======== INPUT FOR THIS TASK
Lemma hash_remove_ok h m x :
  rep h m -> runs (remove x) h (fun _ h' => stepped (Remove x) h m Nothing h').
Proof.
  move=> Hr. case: (Hr) => [Hi [E H64]]. rewrite /remove. apply: runs_set.
  have Hskip : matches x (concat (_buckets h)) = [] -> stepped (Remove x) h m Nothing h.
  { move=> Hm. apply: (stepped_same _ _ _ _ _ m) => //. constructor. by apply (absent_matches h). }
  case: Z.eqb_spec => Hn; first by apply: runs_ret; apply: Hskip; destruct (no_buckets _ _ Hr Hn) as [_ ->].
  have Hne : _buckets h <> [] by move=> E0; rewrite E0 in Hn.
  destruct (bucket_exists h x Hne) as (b & Hb & Eb). rewrite /runs (bind_ok _ _ _ _ _ Eb) -/(runs _ _ _).
  have := slot_spec b x. destruct (_get_bucket_slot b x) as [p|] => Hs; last first.
  { apply: runs_ret. apply: Hskip. by rewrite (matches_bucket _ _ _ _ (proj1 Hi) Hb). }
  destruct Hs as (e & He & Hc). eexists _, _. split; first done.
  destruct (split_bucket _ _ _ Hb) as (rest & Ec & Ec').
  have Edel : b ≡ₚ e :: delete p b by apply delete_Permutation.
  have Eall : concat (_buckets h) ≡ₚ e :: (delete p b ++ rest) by rewrite Ec; exact: (Permutation_app_tail rest Edel).
  apply: (stepped_change _ _ _ _ _ (data e :: (data <$> (delete p b ++ rest))) (-1) (data <$> (delete p b ++ rest))).
  - by rewrite -E Eall.
  - by constructor.
  - split.
    + rewrite length_insert. apply: (well_placed_insert _ _ _ _ (proj1 Hi)).
      exact: Forall_delete (proj1 Hi _ _ Hb).
    + rewrite /= Ec'. have Hd := proj2 Hi. rewrite Eall in Hd. by apply distinct_cons in Hd as [].
  - by rewrite /= Ec'.
  - done.
Qed.
(* ===== verification/Exec.v ===== *)
(** * Thread stacks and the ELF loader

    hal/x86_64/ps/thread.cc and the loading of executables of
    kernel/ps/loader/x86_64/elf/elf.cc.  Both build the address space of a new
    process page by page with the operations of [Vmr]: the target context is a
    state of that module.  Physical memory is a map from frames to the bytes
    of a page; the loader writes it through a temporary page of the current
    context, whose operations are part of the interface [Env].  A file is a
    function from a size and an offset to a result with the bytes read. *)

From S2P Require Import Prelude OMap MemConf Vmr.
Import MemConf Vmr.

Module Exec.

(** The page allocator and the operations on the current context: a page of
    kernel space, its mapping to a frame, its release; thread control blocks *)
Class Env (H : Type) := {
  mm_pgalloc : M H Z;
  mm_pgfree : Z -> M H unit;
  cur_kvmalloc : Z -> Z -> M H Z;
  cur_mmap : Z -> Z -> Z -> Z -> M H km_result_t;
  cur_vmfree : Z -> Z -> M H unit;
  alloc_tcb : M H bool;
  add_thread : M H unit
}.

(** The registers of [kh_user_context_t] that the code sets *)
Record context_t := mkContext {
  rflags : Z; cs : Z; ds : Z; ss : Z; es : Z; gs : Z; rip : Z; rsp : Z; rbp : Z; rsp0 : Z
}.

(** [ps_tcb_t] *)
Record tcb_t := mkTcb {
  stack : Z; stack_size : Z; kernel_stack : Z; kernel_stack_size : Z; context : context_t
}.

Record exec_st (H : Type) := mkExec {
  vm : vm_st H;
  frames : gmap Z (list Z);
  thread : tcb_t
}.
Arguments mkExec {H}.
Arguments vm {H}.
Arguments frames {H}.
Arguments thread {H}.

Section Ops.
Context {H : Type} `{Backend H} `{Env H}.

Abbreviation XM := (M (exec_st H)).

(** Code on the target context, and on what is below it *)
Definition on_vm {A} (m : M (vm_st H) A) : XM A := fun s =>
  match m (vm s) with
  | Ok (a, v) => Ok (a, mkExec v (frames s) (thread s))
  | Panic => Panic
  | Fault => Fault
  | NoFuel => NoFuel
  end.

Definition below {A} (m : M H A) : XM A := on_vm (lift m).

Definition set_thread (t : tcb_t) : XM unit := fun s => Ok (tt, mkExec (vm s) (frames s) t).
Definition get_thread : XM tcb_t := fun s => Ok (thread s, s).

(** [km_unwrap_result] *)
Definition km_unwrap_result (r : km_result_t) : XM unit := if KM_FAILED r then panic else ret tt.

(** [mm_vmfree] of the target context *)
Definition mm_vmfree (addr size0 : Z) : XM unit := below (kh_unmmap addr size0 0).

(** The target context is not null. *)
Definition target : ptr := Some 1%positive.

(** ** Threads *)

(** The selectors of the user segments *)
Variables SELECTOR_UCODE SELECTOR_UDATA : Z.

Definition set_context (f : context_t -> context_t) : XM unit :=
  t <- get_thread;
  set_thread (mkTcb (stack t) (stack_size t) (kernel_stack t) (kernel_stack_size t) (f (context t))).

Definition ps_user_thread_init : XM unit :=
  set_context (fun c => mkContext (Z.lor (rflags c) (Z.shiftl 1 9)) SELECTOR_UCODE SELECTOR_UDATA
    SELECTOR_UDATA SELECTOR_UDATA SELECTOR_UDATA (rip c) (rsp c) (rbp c) (rsp0 c)).

Definition ps_thread_set_entry (entry : Z) : XM unit :=
  set_context (fun c => mkContext (rflags c) (cs c) (ds c) (ss c) (es c) (gs c) entry (rsp c) (rbp c) (rsp0 c)).

Definition ki_thread_set_stack (p size0 : Z) : XM unit :=
  t <- get_thread;
  let c := context t in
  let sp := w64 (p + size0) in
  set_thread (mkTcb p size0 (kernel_stack t) (kernel_stack_size t)
    (mkContext (rflags c) (cs c) (ds c) (ss c) (es c) (gs c) (rip c) sp sp (rsp0 c))).

Definition ki_thread_set_kernel_stack (p size0 : Z) : XM unit :=
  t <- get_thread;
  let c := context t in
  set_thread (mkTcb (stack t) (stack_size t) p size0
    (mkContext (rflags c) (cs c) (ds c) (ss c) (es c) (gs c) (rip c) (rsp c) (rbp c) (w64 (p + size0)))).

Definition USER_VBASE : Z := 0x1000.
Definition USER_VTOP : Z := 0x0000800000000000 - 1.
Definition MMAP_ATOMIC : Z := 1.
Definition VMALLOC_ATOMIC : Z := 1.

Definition stack_access : Z :=
  Z.lor (Z.lor (Z.lor MM_PAGE_MAPPED MM_PAGE_READ) MM_PAGE_WRITE) MM_PAGE_USER.

(** [release_pages_guard] of the user stack *)
Definition release_stack (p i : Z) : XM unit :=
  when (negb (i =? 0)) (mm_vmfree p (w64 (i - PAGESIZE))).

(** One page of the stack: [inr] leaves the function or the loop. *)
Definition stack_round (p size0 i : Z) : XM (Z + option km_result_t) :=
  if i <? size0 then
    pg <- below mm_pgalloc;
    if pg =? 0 then
      release_stack p (w64 (i - 1));;
      ret (inr (Some KM_RESULT_NO_MEM))
    else
      r <- on_vm (mm_mmap target (w64 (p + i)) pg PAGESIZE stack_access MMAP_ATOMIC);
      if KM_FAILED r then
        below (mm_pgfree pg);;
        release_stack p i;;
        ret (inr (Some r))
      else
        when (negb (i =? 0))
          (r <- on_vm (mm_merge_mapped_area p (w64 (p + i))); km_unwrap_result r);;
        ret (inl (w64 (i + PAGESIZE)))
  else ret (inr None).

(** The rounds a loop over the pages of [n] bytes may take *)
Definition pages_of (n : Z) : nat := S (S (Z.to_nat (n / PAGESIZE))).

Definition ps_thread_alloc_stack (size0 : Z) : XM km_result_t :=
  p <- on_vm (mm_vmalloc USER_VBASE USER_VTOP size0 stack_access VMALLOC_ATOMIC);
  if p =? 0 then ret KM_RESULT_NO_MEM
  else
    early <- loop (pages_of size0) (stack_round p size0) 0;
    match early with
    | Some r => ret r
    | None => ki_thread_set_stack p size0;; ret KM_RESULT_OK
    end.

Definition kernel_stack_access : Z := Z.lor (Z.lor MM_PAGE_MAPPED MM_PAGE_READ) MM_PAGE_WRITE.

(** [release_pages_guard] of the kernel stack *)
Definition free_round (p i j : Z) : XM (Z + unit) :=
  if j <? i then mm_vmfree (w64 (p + j)) PAGESIZE;; ret (inl (w64 (j + PAGESIZE))) else ret (inr tt).

Definition release_kernel_stack (p i : Z) : XM unit := loop (pages_of i) (free_round p i) 0.

Definition kernel_stack_round (p size0 i : Z) : XM (Z + option km_result_t) :=
  if i <? size0 then
    pg <- below mm_pgalloc;
    if pg =? 0 then
      release_kernel_stack p i;;
      ret (inr (Some KM_RESULT_NO_MEM))
    else
      r <- on_vm (mm_mmap target (w64 (p + i)) pg PAGESIZE kernel_stack_access MMAP_ATOMIC);
      if KM_FAILED r then
        release_kernel_stack p i;;
        ret (inr (Some r))
      else ret (inl (w64 (i + PAGESIZE)))
  else ret (inr None).

(** Without the store to the task state segment *)
Definition ps_thread_alloc_kernel_stack (size0 : Z) : XM km_result_t :=
  p <- below (kh_kvmalloc size0 kernel_stack_access VMALLOC_ATOMIC);
  if p =? 0 then ret KM_RESULT_NO_MEM
  else
    early <- loop (pages_of size0) (kernel_stack_round p size0) 0;
    match early with
    | Some r => ret r
    | None => ki_thread_set_kernel_stack p size0;; ret KM_RESULT_OK
    end.

(** ** The ELF-64 format, of which the loader uses these fields and numbers *)

Record Elf64_Ehdr := mkEhdr {
  e_ident : list Z; e_type : Z; e_entry : Z; e_phoff : Z; e_phentsize : Z; e_phnum : Z
}.
Record Elf64_Phdr := mkPhdr {
  p_type : Z; p_flags : Z; p_offset : Z; p_vaddr : Z; p_filesz : Z; p_memsz : Z
}.

Definition EI_CLASS : nat := 4.
Definition EI_DATA : nat := 5.
Definition EI_VERSION : nat := 6.
Definition EI_OSABI : nat := 7.
Definition ELFCLASS64 : Z := 2.
Definition ELFDATA2LSB : Z := 1.
Definition EV_CURRENT : Z := 1.
Definition ELFOSABI_NONE : Z := 0.
Definition ET_EXEC : Z := 2.
Definition PT_LOAD : Z := 1.
Definition PF_X : Z := 1.
Definition PF_W : Z := 2.
Definition PF_R : Z := 4.

Definition KERNEL_VBASE : Z := 0xffffffff80000000.

(** How the bytes of a header are read as a structure (the layout of <elf.h>),
    the sizes of the structures, and the open file *)
Variable Elf64_Ehdr_of : list Z -> Elf64_Ehdr.
Variable Elf64_Phdr_of : list Z -> Elf64_Phdr.
Variable sizeof_Ehdr : Z.
Variable sizeof_Phdr : Z.
Variable fs_read : Z -> Z -> km_result_t * list Z.
(** What uninitialised variables hold *)
Variable garbage : list Z.

(** Bytes written over the start of a buffer *)
Definition overwrite (bytes buffer : list Z) : list Z := bytes ++ drop (length bytes) buffer.

Definition ident (e : Elf64_Ehdr) (i : nat) : Z := default 0 (e_ident e !! i).

(** The checks of the header, in the order of the source *)
Definition ehdr_ok (e : Elf64_Ehdr) : bool :=
  (ident e 0 =? 0x7f) && (ident e 1 =? 0x45) && (ident e 2 =? 0x4c) && (ident e 3 =? 0x46) &&
  (ident e EI_VERSION =? EV_CURRENT) && (ident e EI_DATA =? ELFDATA2LSB) &&
  (ident e EI_OSABI =? ELFOSABI_NONE) && (e_type e =? ET_EXEC) && (ident e EI_CLASS =? ELFCLASS64).

Definition segment_access (ph : Elf64_Phdr) : Z :=
  let a := Z.lor MM_PAGE_MAPPED MM_PAGE_USER in
  let a := if has (p_flags ph) PF_R then Z.lor a MM_PAGE_READ else a in
  let a := if has (p_flags ph) PF_W then Z.lor a MM_PAGE_WRITE else a in
  if has (p_flags ph) PF_X then Z.lor a MM_PAGE_EXEC else a.

(** Writing through the temporary page, which is mapped to the frame *)
Definition write_frame (paddr : Z) (f : list Z -> list Z) : XM unit := fun s =>
  Ok (tt, mkExec (vm s) (<[paddr := f (default [] (frames s !! paddr))]> (frames s)) (thread s)).

Definition zero_page : list Z := replicate (Z.to_nat PAGESIZE) 0.

(** The part of a page that comes from the file: [inl] the new offset, or the
    result to return *)
Definition read_page (ph : Elf64_Phdr) (paddr j off : Z) : XM (Z + km_result_t) :=
  if j <? p_filesz ph then
    let '(r, bytes) := fs_read (Z.min (p_filesz ph - j) PAGESIZE) off in
    if KM_FAILED r then ret (inr r)
    else
      write_frame paddr (overwrite bytes);;
      ret (inl (w64 (off + Z.of_nat (length bytes))))
  else ret (inl off).

(** One page of a segment; the loop carries [j] and [off]. *)
Definition segment_round (ph : Elf64_Phdr) (tmp pgaccess : Z) (st : Z * Z) : XM (Z * Z + km_result_t) :=
  let '(j, off) := st in
  let vaddr := p_vaddr ph in
  if j <? p_memsz ph then
    '(mapped, _) <- below (kh_getmap (w64 (vaddr + j)));
    paddr <- (if mapped =? 0 then below mm_pgalloc else ret mapped);
    if paddr =? 0 then ret (inr KM_RESULT_NO_MEM)
    else
      r <- on_vm (mm_mmap target (w64 (vaddr + j)) paddr PAGESIZE pgaccess 0);
      if KM_FAILED r then ret (inr r)
      else
        r <- below (cur_mmap tmp paddr PAGESIZE (Z.lor MM_PAGE_WRITE MM_PAGE_MAPPED));
        if KM_FAILED r then ret (inr r)
        else
          write_frame paddr (fun _ => zero_page);;
          next <- read_page ph paddr j off;
          match next with
          | inr r => ret (inr r)
          | inl off =>
              when (negb (j =? 0))
                (r <- on_vm (mm_merge_mapped_area vaddr (w64 (vaddr + j))); km_unwrap_result r);;
              ret (inl (w64 (j + PAGESIZE), off))
          end
  else ret (inr KM_RESULT_OK).

(** The body of the loop over the program headers for a [PT_LOAD] segment *)
Definition load_segment (ph : Elf64_Phdr) : XM km_result_t :=
  if KERNEL_VBASE <=? w64 (p_vaddr ph + p_memsz ph) then ret KM_RESULT_INVALID_ADDR
  else if p_memsz ph <? p_filesz ph then ret KM_RESULT_MALFORMED
  else if negb (p_vaddr ph mod PAGESIZE =? 0) then ret KM_RESULT_MALFORMED
  else
    tmp <- below (cur_kvmalloc PAGESIZE (Z.lor MM_PAGE_MAPPED MM_PAGE_WRITE));
    if tmp =? 0 then ret KM_RESULT_NO_MEM
    else
      r <- loop (pages_of (p_memsz ph)) (segment_round ph tmp (segment_access ph)) (0, p_offset ph);
      below (cur_vmfree tmp PAGESIZE);;
      ret r.

Definition phdr_round (e : Elf64_Ehdr) (i : Z) (u : unit) : XM (flow unit km_result_t) :=
  let '(r, bytes) := fs_read sizeof_Phdr (w64 (e_phoff e + s32 (e_phentsize e * i))) in
  if KM_FAILED r then ret (Return r)
  else
    let ph := Elf64_Phdr_of (overwrite bytes garbage) in
    if negb (p_type ph =? PT_LOAD) then ret (Next tt)
    else
      r <- load_segment ph;
      ret (if KM_FAILED r then Return r else Next tt).

Definition ki_elf_load_exec : XM km_result_t :=
  ok <- below alloc_tcb;
  if negb ok then ret KM_RESULT_NO_MEM
  else
    r <- ps_thread_alloc_stack 0x200000;
    if KM_FAILED r then ret r
    else
      r <- ps_thread_alloc_kernel_stack 0x2000;
      if KM_FAILED r then ret r
      else
        let '(r, bytes) := fs_read sizeof_Ehdr 0 in
        if KM_FAILED r then ret r
        else
          let e := Elf64_Ehdr_of (overwrite bytes garbage) in
          if negb (ehdr_ok e) then ret KM_RESULT_MALFORMED
          else
            left <- for_loop (Z.to_nat (e_phnum e)) 0 (phdr_round e) tt;
            match left with
            | inr r => ret r
            | inl _ =>
                ps_user_thread_init;;
                ps_thread_set_entry (e_entry e);;
                below add_thread;;
                ret KM_RESULT_OK
            end.

End Ops.
End Exec.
================
■ PROBLEM DETAILS ■
Only the lines above starting at the line that holds "if negb ok then ret KM_RESULT_NO_MEM" and ending at the line that holds "ps_thread_set_entry (e_entry e);;" are to be repeated, exactly and in full.

■ OUTPUT ■
  if negb ok then ret KM_RESULT_NO_MEM
  else
    r <- ps_thread_alloc_stack 0x200000;
    if KM_FAILED r then ret r
    else
      r <- ps_thread_alloc_kernel_stack 0x2000;
      if KM_FAILED r then ret r
      else
        let '(r, bytes) := fs_read sizeof_Ehdr 0 in
        if KM_FAILED r then ret r
        else
          let e := Elf64_Ehdr_of (overwrite bytes garbage) in
          if negb (ehdr_ok e) then ret KM_RESULT_MALFORMED
          else
            left <- for_loop (Z.to_nat (e_phnum e)) 0 (phdr_round e) tt;
            match left with
            | inr r => ret r
            | inl _ =>
                ps_user_thread_init;;
                ps_thread_set_entry (e_entry e);;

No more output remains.